De volgende dag verplaatste het konvooi zich een achttal kilometer zuidoostwaarts. Uiteindelijk was het in Bois du Beuleu tussen de dorpjes Sterpigny en Gouvy waar geschiedenis werd geschreven. Op een vlak stuk naast het bos en de weg was genoeg camouflage en stabiliteit om het gevaarte veilig te lanceren. Om 8.40 uur schoot de eerste raket de hoogte in, maar deze kwam tot ontploffing hoog in de lucht. Rond 11.00 uur volgde een tweede poging, ditmaal zonder problemen. Nog geen vijf minuten later stortte de V2 zich op haar doelwit, een goede 300 kilometer verder. De Parijse buitenwijk Maison-Alfort werd compleet verrast door de inslag. Er vielen zeventien zwaargewonden en zes doden, onder wie een baby van vier maanden en haar grootmoeder. De willekeur kon niet groter zijn.

Na de lanceringen ging Batterie 444 er zo snel mogelijk vandoor. Guy Lebeau zag het konvooi via Stavelot terugkeren naar Duitsland: ‘Het waren dezelfde lange vrachtwagens, maar deze keer droegen ze geen last.’ Heinz Wunderlich (°1923) bevestigt dat het konvooi opnieuw open en bloot door de Oostkantons reed:

‘Of het nu door onze gehaastheid of door het tekort aan bewakers kwam, maar de burgers konden ons zo zien. Ze gaapten ons met open mond aan, verbaasd dat enkel het lanceerplatform overbleef.’

Nadat Luik op de dag van hun missie was ingenomen door de geallieerden, moest het raketkonvooi zo snel mogelijk evacueren. Als de Amerikanen de Duitse genietroepen krijgsgevangen konden maken, dreigde de hele V2-operatie immers in het water te vallen. Walter Klein (°1922) weet dat ze tussen 9 en 14 september in Reichwald bij Kleve verbleven, waarna ze optrokken in de richting van Zeeland. Himmler had hun het bevel gegeven om het offensief op Parijs te staken en zich bij hun collega’s van Artillerie Abteilung 485 te voegen in Nederland.

Wassenaar

V2 na de start, mogelijk in Wassenaar (CC BY-SA 3.0 de - Bundesarchiv - wiki)
V2 na de start, mogelijk in Wassenaar (CC BY-SA 3.0 de – Bundesarchiv – wiki)
Diezelfde achtste september vond in het Nederlandse Wassenaar een soortgelijk spektakel plaats. In het kustdorp tussen Den Haag en Leiden was de vorige dag het konvooi van de 2de Batterij van Artillerie Abteilung 485 aangekomen. Duitse militairen bevalen de bewoners binnen een radius van 800 meter rond de geheime lanceerlocatie hun huizen te verlaten en de deuren en ramen niet op slot te draaien. Ze hoopten twee V2’s op Londen af te vuren, simultaan met de raketten op Parijs. Het lanceren van een raket was een hoogstandje van organisatie. Elk detail kon het verschil betekenen tussen mislukking en succes. Die morgen zat het weer niet mee: de sterke wind had een boom omvergeblazen, die omviel op een radiotent enkele kilometers van de lanceerplaats. Die getroffen radiopost moest de V2-motor op afstand uitschakelen zodat die zijn duik kon beginnen.

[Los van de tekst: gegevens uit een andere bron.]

(** What the owner and the kernel may do: thread numbers are not negative, the
    name buffer has its 64 bytes, and the server is not destroyed. *)
Definition label_ok (lb : label) : Prop :=
  match lb with
  | LSetThreadNum n => 0 <= n < 2 ^ 31
  | LAccept _ g _ => zlen g = 64
  | LDestroy => False
  | _ => True
  end.

Definition accepts (lb : label) : Z := match lb with LAccept _ _ _ => 1 | _ => 0 end.

Lemma handleRead_inv s u g ans : inv s None -> reading (acceptor_ s) = true -> zlen g = 64 ->
  nextConnId_ s + 1 < 2 ^ 31 ->
  exists s', handleRead (Some base_loop) u g ans s = Ok s' /\ inv s' None /\
    nextConnId_ s' <= nextConnId_ s + 1.
Proof.
  intros Hi Hr Hg Hn. unfold handleRead. change (assertInLoopThread (Some base_loop) base_loop) with (@Ok unit tt).
  cbn [mbind res_bind]. destruct ans as [fd|e fd idle].
  - destruct (newConnection_inv s u g fd Hi) as (s' & E & H & En); try done.
    { intros H0. destruct (p_fresh _ (i_pool _ (proj1 Hi)) H0) as (?&?&?&?&?&?). congruence. }
    exists s'. rewrite En. done.
  - case_cmp; [|by eexists; split; [reflexivity|]; split; [done|lia]].
    eexists; split; [reflexivity|]. split; [|cbn; lia]. destruct Hi as [[Ha Hip Hnx Hde Hco Hma [? ? ? ? ?]] []].
    split; split; try done. intros k c Hk. by destruct (Hco k c Hk).
Qed.

(** User code leaves the reading of closed connections off. *)
Definition calm_label (s : TcpServer) (lb : label) : bool :=
  match lb with
  | LUser k u => match heap s !! k with Some c => calm_move (c_life c) u | None => true end
  | _ => true
  end.

Lemma exec_inv s lb r : inv s None -> label_ok lb -> nextConnId_ s + accepts lb < 2 ^ 31 -> (calm = true -> calm_label s lb = true) ->
  exec s lb = Some r ->
  (calm = false /\ r = Fail FAssert) \/ exists s', r = Ok s' /\ inv s' None /\ nextConnId_ s' <= nextConnId_ s + accepts lb.
Proof.
  intros Hi Hl Hn Hcm. assert (Hids : forall m : res TcpServer,
    (exists s', m = Ok s' /\ inv s' None /\ same_ids s s') -> accepts lb = 0 ->
    (calm = false /\ m = Fail FAssert) \/ exists s', m = Ok s' /\ inv s' None /\ nextConnId_ s' <= nextConnId_ s + accepts lb).
  { intros m (s' & -> & H & E) ->. right. exists s'. rewrite E. split_and!; [done..|lia]. }
  destruct lb as [n| |ans g u|l u|k|k u|]; cbn [exec label_ok accepts calm_label] in *.
  - intros [= <-]. by apply Hids; [apply setThreadNum_inv|].
  - intros [= <-]. by apply Hids; [apply start_inv|].
  - case_match; [|done]. intros [= <-]. right. by apply handleRead_inv.
  - destruct (queue s l) as [|f q] eqn:Hq; [done|]. intros [= <-].
    assert (Hi' : inv (set_queues s (<[l:=q]> (queues s))) (Some (l, f))).
    { destruct Hi as [Hs Hi]. split; [by apply shape_queues | by apply in_flight_pop]. }
    pose proof (run_functor_inv _ l u f Hi') as H. destruct (stray _ f) eqn:Ef; [|by apply Hids].
    left. split; [|done]. destruct calm eqn:Ec; [|done]. rewrite (stray_calm _ l f Hi' Ec) in Ef. done.
  - destruct (heap s !! k) as [c|] eqn:Hk; [|done]. destruct (closable (c_life c)) eqn:Hc; [|done].
    intros [= <-]. apply Hids; [|done]. by apply handleClose_inv.
  - destruct (heap s !! k) as [c|] eqn:Hk; [|done]. intros [= <-]. apply Hids; [|done].
    eexists; split; [reflexivity|]. split; [by apply user_inv | done].
  - done.
Qed.
Lemma step_entries :
  forall gph cph w c,
    entries_well_formed (db w) ->
    entries_well_formed (db (step gph cph w c)).
Proof.
  intros gph cph w c Hwf.
  destruct (step_change gph cph w c)
    as [Hdb _ | e p _ _ _ _ _ _ _ _ Hdb _ | u v _ _ Huser _ Hv Hdb _
        | u _ _ _ _ _ Hdb _ | u _ _ Hdb _];
    rewrite Hdb; try exact Hwf.
  - destruct Hwf as (Hids & Hall).
    unfold entries_well_formed. cbn [db with_user user_table glucose_entry_table].
    split; [exact Hids | ].
    eapply Forall_impl; [ | exact Hall].
    intros entry [Hvalue Howner]. split; [exact Hvalue | ].
    rewrite map_app. apply in_or_app. now left.
  - destruct Hwf as (Hids & Hall).
    unfold entries_well_formed. cbn [db with_entry user_table glucose_entry_table].
    rewrite map_app. cbn [map GlucoseEntry.id].
    split.
    + apply NoDup_snoc; [apply next_id_fresh | exact Hids].
    + apply Forall_app. split; [exact Hall | ].
      constructor; [ | constructor]. cbn. split; [exact Hv | ].
      now apply resolve_user_in_table.
Qed.

(** X1. From the empty tables, whatever calls are served and whatever
    session each arrives with, the user table keeps its emails pairwise
    distinct and non-empty and its ids pairwise distinct and positive. *)
Theorem reachable_credentials_well_formed :
  forall (generate_password_hash : string -> string -> string)
         (check_password_hash : string -> option string -> option bool)
         (d : Database),
    reachable generate_password_hash check_password_hash d ->
    credentials_well_formed d.
Proof.
  intros gph cph d Hreach. induction Hreach as [|d s c Hreach IH].
  - unfold credentials_well_formed, empty_db. cbn.
    repeat split; constructor.
  - apply (step_credentials gph cph {| db := d; session := s |} c). exact IH.
Qed.

Lemma reachable_credentials_well_formed_witness :
  credentials_well_formed
    (db (step sample_generate_password_hash sample_check_password_hash
           {| db := empty_db; session := anonymous |} bob_registers)).
Proof.
  apply (reachable_credentials_well_formed
           sample_generate_password_hash sample_check_password_hash).
  apply reachable_step. apply reachable_init.
Defined.

(** X2. From the empty tables, whatever calls are served, the entry table
    keeps its ids pairwise distinct, holds no NaN, and every entry's
    user_id is the id of a row of the user table. *)
Theorem reachable_entries_well_formed :
  forall (generate_password_hash : string -> string -> string)
         (check_password_hash : string -> option string -> option bool)
         (d : Database),
    reachable generate_password_hash check_password_hash d ->
    entries_well_formed d.
Proof.
  intros gph cph d Hreach. induction Hreach as [|d s c Hreach IH].
  - unfold entries_well_formed, empty_db. cbn. split; constructor.
  - apply (step_entries gph cph {| db := d; session := s |} c). exact IH.
Qed.

Lemma reachable_entries_well_formed_witness :
  entries_well_formed
    (db (step sample_generate_password_hash sample_check_password_hash
           {| db := db (step sample_generate_password_hash sample_check_password_hash
                          {| db := empty_db; session := anonymous |} bob_registers);
              session := {| session_user_id := Some 1; session_flashes := [] |} |}
           (call Dashboard (post [("glucose_value", "5.5")])))).
Proof.
  apply (reachable_entries_well_formed
           sample_generate_password_hash sample_check_password_hash).
  apply reachable_step. apply reachable_step. apply reachable_init.
Defined.

(** X3. No call removes or alters a stored row: after any call both tables
    are the old ones with rows appended, one row at most in all. *)
Theorem calls_only_append :
  forall (generate_password_hash : string -> string -> string)
         (check_password_hash : string -> option string -> option bool)
         (w : World) (c : Call),
    exists users entries,
      user_table (db (step generate_password_hash check_password_hash w c))
        = user_table (db w) ++ users
      /\ glucose_entry_table (db (step generate_password_hash check_password_hash w c))
           = glucose_entry_table (db w) ++ entries
      /\ (List.length users + List.length entries <= 1)%nat.
Proof.
  intros gph cph w c.
  destruct (step_change gph cph w c)
    as [Hdb _ | e p _ _ _ _ _ _ _ _ Hdb _ | u v _ _ _ _ _ Hdb _
        | u _ _ _ _ _ Hdb _ | u _ _ Hdb _];
    rewrite Hdb.
  - exists [], []. rewrite !app_nil_r. repeat split. simpl. lia.
  - exists [User.mk (next_id (map User.id (user_table (db w)))) e
              (gph (drawn_salt c) p)], [].
    cbn [db with_user user_table glucose_entry_table].
    rewrite app_nil_r. repeat split. simpl. lia.
  - exists [], [GlucoseEntry.mk
                  (next_id (map GlucoseEntry.id (glucose_entry_table (db w))))
                  (clock c) v
                  (form_get "medication" (form (call_request c)))
                  (form_get "notes" (form (call_request c)))
                  (User.id u)].
    cbn [db with_entry user_table glucose_entry_table].
    rewrite app_nil_r. repeat split. simpl. lia.
  - exists [], []. rewrite !app_nil_r. repeat split. simpl. lia.
  - exists [], []. rewrite !app_nil_r. repeat split. simpl. lia.
Qed.

(** X4. A GET request stores nothing, on any route and in any state. *)
Theorem get_requests_store_nothing :
  forall (generate_password_hash : string -> string -> string)
         (check_password_hash : string -> option string -> option bool)
         (w : World) (c : Call),
    method (call_request c) = GET ->
    db (step generate_password_hash check_password_hash w c) = db w.
Proof.
  intros gph cph w c Hget.
  destruct (step_change gph cph w c)
    as [Hdb _ | e p _ Hpost _ _ _ _ _ _ _ _ | u v _ Hpost _ _ _ _ _
        | u _ _ _ _ _ Hdb _ | u _ _ Hdb _];
    try exact Hdb; rewrite Hget in Hpost; discriminate Hpost.
Qed.

Lemma get_requests_store_nothing_witness :
  db (step sample_generate_password_hash sample_check_password_hash
        alice_session (call Dashboard get)) = db alice_session.
Proof.
  apply (get_requests_store_nothing
           sample_generate_password_hash sample_check_password_hash
           alice_session (call Dashboard get)).
  reflexivity.
Defined.





(** X7. A call made by one user, or by nobody, leaves every other user's
    dashboard listing as it was. *)
Theorem other_users_listing_unchanged :
  forall (generate_password_hash : string -> string -> string)
         (check_password_hash : string -> option string -> option bool)
         (w : World) (c : Call) (uid : Z),
    (forall u, resolve_user w = Some u -> User.id u <> uid) ->
    recent_entries uid (db (step generate_password_hash check_password_hash w c))
      = recent_entries uid (db w).
Proof.
  intros gph cph w c uid Hother.
  destruct (step_change gph cph w c)
    as [Hdb _ | e p _ _ _ _ _ _ _ _ Hdb _ | u v _ _ Huser _ _ Hdb _
        | u _ _ _ _ _ Hdb _ | u _ _ Hdb _];
    rewrite Hdb; try reflexivity.
  unfold recent_entries, filter_by_user_id.
  cbn [db with_entry glucose_entry_table].
  rewrite filter_app. cbn [filter GlucoseEntry.user_id].
  destruct (Z.eqb_spec (User.id u) uid) as [Heq | Hne].
  - now elim (Hother u Huser).
  - now rewrite app_nil_r.
Qed.

Lemma other_users_listing_unchanged_witness :
  recent_entries 2
    (db (step sample_generate_password_hash sample_check_password_hash
           {| db := busy_db; session := signed_in alice |}
           (call Dashboard (post [("glucose_value", "5.5")]))))
  = recent_entries 2 (db {| db := busy_db; session := signed_in alice |}).
Proof.
  apply (other_users_listing_unchanged
           sample_generate_password_hash sample_check_password_hash
           {| db := busy_db; session := signed_in alice |}
           (call Dashboard (post [("glucose_value", "5.5")])) 2).
  intros u Hu. vm_compute in Hu. inversion Hu. discriminate.
Defined.

(** ** Flows through the views *)

Lemma find_snoc_fresh :
  forall (A : Type) (f : A -> bool) (l : list A) (x : A),
    (forall y, In y l -> f y = false) -> f x = true ->
    find f (l ++ [x]) = Some x.
Proof.
  induction l as [|a l IH]; intros x Hl Hx; simpl.
  - now rewrite Hx.
  - rewrite (Hl a (or_introl eq_refl)). apply IH; [ | exact Hx].
    intros y Hy. apply Hl. now right.
Qed.

Lemma find_email_snoc : forall e l u,
  ~ In e (map User.email l) -> User.email u = e ->
  find (fun x => String.eqb (User.email x) e) (l ++ [u]) = Some u.
Proof.
  intros e l u Hfresh Hu. apply find_snoc_fresh.
  - intros y Hy. apply String.eqb_neq. intro Heq. apply Hfresh.
    rewrite <- Heq. now apply in_map.
  - now apply String.eqb_eq.
Qed.

Lemma find_id_snoc : forall l u,
  ~ In (User.id u) (map User.id l) ->
  find (fun x => User.id x =? User.id u) (l ++ [u]) = Some u.
Proof.
  intros l u Hfresh. apply find_snoc_fresh.
  - intros y Hy. apply Z.eqb_neq. intro Heq. apply Hfresh.
    rewrite <- Heq. now apply in_map.
  - apply Z.eqb_refl.
Qed.

Lemma filter_email_fresh : forall e l,
  ~ In e (map User.email l) ->
  filter (fun x => String.eqb (User.email x) e) l = [].
Proof.
  induction l as [|a l IH]; intros Hfresh; [reflexivity | ].
  cbn [filter]. cbn [map] in Hfresh.
  destruct (String.eqb_spec (User.email a) e) as [Heq | Hne].
  - exfalso. apply Hfresh. now left.
  - apply IH. intro Hin. apply Hfresh. now right.
Qed.

Lemma register_saves :
  forall (generate_password_hash : string -> string -> string)
         (salt e p : string) (w : World),
    resolve_user w = None ->
    e <> "" -> p <> "" -> ~ registered e (db w) ->
    register generate_password_hash salt (registration_form e p) w =
      Returned (redirect (url_for Login))
        (flashed "success" "Registration successful. Please log in."
           (with_user
              (User.mk (next_id (map User.id (user_table (db w)))) e
                 (generate_password_hash salt p)) w)).
Proof.
  intros gph salt e p w Hanon He Hp Hfresh.
  unfold_view. rewrite Hanon. cbn [is_authenticated].
  cbn [registration_form post method form form_get String.eqb Ascii.eqb Bool.eqb].
  rewrite (truthy_nonempty e He), (truthy_nonempty p Hp).
  cbn [negb orb opt_string_eqb]. rewrite String.eqb_refl. cbn [negb].
  unfold find_user_by_email. rewrite (find_email_none e _ Hfresh). reflexivity.
Qed.

(** X8. Registration followed by login with the same email and password
    signs the new user in, provided [check_password_hash] accepts a
    password against the hash [generate_password_hash] made of it: the
    session then resolves to the new user row and the dashboard is rendered
    instead of a redirect. *)
Theorem register_then_login_reaches_dashboard :
  forall (generate_password_hash : string -> string -> string)
         (check_password_hash : string -> option string -> option bool)
         (salt e p : string) (w : World),
    session_user_id (session w) = None ->
    e <> "" -> p <> "" -> ~ registered e (db w) ->
    check_password_hash (generate_password_hash salt p) (Some p) = Some true ->
    let u := User.mk (next_id (map User.id (user_table (db w)))) e
               (generate_password_hash salt p) in
    let w1 := flashed "success" "Registration successful. Please log in."
                (with_user u w) in
    let w2 := flashed "success" "Logged in successfully." (sign_in u w1) in
    register generate_password_hash salt (registration_form e p) w
      = Returned (redirect (url_for Login)) w1
    /\ login check_password_hash (login_form e p) w1
         = Returned (redirect (url_for Dashboard)) w2
    /\ resolve_user w2 = Some u
    /\ forall utcnow,
         dashboard utcnow get w2
           = Returned (render_template "dashboard.html"
                         (recent_entries (User.id u) (db w2))) w2.
Proof.
  intros gph cph salt e p w Hsession He Hp Hfresh Hround u w1 w2.
  assert (Hanon : resolve_user w = None).
  { unfold resolve_user. now rewrite Hsession. }
  assert (Hanon1 : resolve_user w1 = None).
  { unfold resolve_user. subst w1. cbn [flashed with_user session session_user_id].
    now rewrite Hsession. }
  assert (Hsigned : resolve_user w2 = Some u).
  { unfold resolve_user, load_user, User_query_get. subst w2 w1.
    cbn [flashed sign_in with_user session session_user_id db user_table].
    apply find_id_snoc. subst u. cbn [User.id]. apply next_id_fresh. }
  split; [now apply register_saves | ].
  split; [ | split; [exact Hsigned | ]].
  - unfold_view. rewrite Hanon1. cbn [is_authenticated].
    cbn [login_form post method form form_get String.eqb Ascii.eqb Bool.eqb].
    unfold find_user_by_email. subst w1.
    cbn [flashed with_user db user_table].
    rewrite (find_email_snoc e (user_table (db w)) u Hfresh eq_refl).
    subst u. cbn [User.password_hash]. rewrite Hround. reflexivity.
  - intros utcnow. unfold_view. rewrite Hsigned. reflexivity.
Qed.
(** * shuffle_mcq: extraction, shuffling and rendering of MCQ question banks

    A shallow embedding of [shuffle_mcq.py] and the properties of its
    parser, shuffle transform and renderers.

    Conventions of the embedding.
    - A Python [str] is a [string]; its characters are read as the code
      points 0..255, and the character classes of the regular expressions
      and of [str.strip] / [str.splitlines] are the Unicode ones restricted
      to that range.
    - The scan position of [parse_questions] is a cursor: the index [i]
      together with the lines not yet consumed ([lines[i:]]).  [i < n] is
      "the remaining lines are not empty", [lines[i]] is their head and
      [i += 1] drops it.
    - A raised [ParseError] is a value of [outcome]; the text of the
      exception is [message].
    - [random.Random] is an interface ([Random]): the state of the
      generator is threaded through [shuffle_questions].  For the runs of
      [process_file] the generator is an object of a [world], created by
      [random.Random(seed)] and changed in place by [rng.shuffle]. *)

From Stdlib Require Import Ascii.
From stdpp Require Import base list strings gmap pretty.

(** ** Characters and the [str] methods the program uses *)

Definition LF : ascii := "010"%char.
Definition newline : string := String LF EmptyString.

(** [\s] of [re] on [str], and the characters [str.strip] removes
    ([str.isspace]): TAB..CR, FS..US, space, NEL, NBSP. *)
Definition is_space (c : ascii) : bool :=
  match c with
  | "009" | "010" | "011" | "012" | "013"
  | "028" | "029" | "030" | "031" | " " | "133" | "160" => true
  | _ => false
  end%char.

(** [\d] of [re] on [str]: the decimal digits. *)
Definition is_digit (c : ascii) : bool :=
  match c with
  | "0" | "1" | "2" | "3" | "4" | "5" | "6" | "7" | "8" | "9" => true
  | _ => false
  end%char.

(** The line boundaries of [str.splitlines]: LF, VT, FF, CR, FS, GS, RS, NEL. *)
Definition is_linebreak (c : ascii) : bool :=
  match c with
  | "010" | "011" | "012" | "013" | "028" | "029" | "030" | "133" => true
  | _ => false
  end%char.

(** [[A-D]] *)
Definition is_A_to_D (c : ascii) : bool :=
  match c with
  | "A" | "B" | "C" | "D" => true
  | _ => false
  end%char.

(** [str.upper] on one character (the letters a..z; the program applies it
    to a character matched by [[A-D]] under [re.IGNORECASE] only). *)
Definition upper_char (c : ascii) : ascii :=
  let k := nat_of_ascii c in
  if (97 <=? k) && (k <=? 122) then ascii_of_nat (k - 32) else c.

Fixpoint upper (s : string) : string :=
  match s with
  | EmptyString => EmptyString
  | String c r => String (upper_char c) (upper r)
  end.

(** A literal character of a pattern compiled with [re.IGNORECASE]. *)
Definition eqb_nocase (pat c : ascii) : bool :=
  bool_decide (upper_char c = upper_char pat).

(** [s.lstrip()]; also the greedy [\s*] at the head of [s]. *)
Fixpoint lstrip (s : string) : string :=
  match s with
  | EmptyString => EmptyString
  | String c r => if is_space c then lstrip r else s
  end.
(* ===== verification/Locks.v ===== *)
(** * Locks ([kernel/sleeplock.c], [kernel/sleeplock.h]) *)
From S2P Require Import Prelude.

(** ** Sleep locks

    The fields of [struct sleeplock] that matter to its users.  The
    embedded spin lock makes each of these operations one atomic step. *)
Record sleeplock := SleepLock { sl_locked : bool; sl_pid : Z }.

#[export] Instance sleeplock_eq_dec : EqDecision sleeplock.
Proof. solve_decision. Defined.

Definition initsleeplock : sleeplock := SleepLock false 0.

(** [None]: the caller goes to sleep on the lock. *)
Definition acquiresleep (pid : Z) (lk : sleeplock) : option sleeplock :=
  if sl_locked lk then None else Some (SleepLock true pid).

Definition releasesleep (lk : sleeplock) : sleeplock := SleepLock false 0.

Definition holdingsleep (pid : Z) (lk : sleeplock) : bool :=
  sl_locked lk && (sl_pid lk =? pid).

Toen de storm ging liggen, zagen de overgebleven buurtbewoners hoe een twintigtal vreemd uitziende mannen in beschermende pakken aan het werk waren. Om 18.36 uur voelden ze de grond schudden als bij een aardbeving. Een hevig geraas kwam van de twee uithoeken van de Lijsterlaan. De verbouwereerde Nederlanders zagen hoe simultaan twee grote raketten de lucht in vlogen en de atmosfeer in verdwenen. In enkele minuten staken de twee raketten het Kanaal over. Vanuit het niets klonk kort daarna een oorverdovende knal in de Londense buitenwijk Chiswick. Drie mensen waren op slag dood. Luttele seconden later sloeg de tweede raket in, ditmaal op het dorpje Epping, een dertigtal kilometer ten noorden van Londen. Daar vielen geen slachtoffers. Al snel bleek dat het ditmaal niet om twee doodlebugs ging. Het officieel V-bomvrij verklaren op 7 september had de Londenaars te vroeg doen juichen. Een dag na de euforische nieuwsberichten herbegon de V-bommenterreur. Niet veel later zouden er ook opnieuw V1’s vallen op Londen. Nog tot eind maart 1945 bleef Engeland – net als België – in de ban van de vliegende bommen.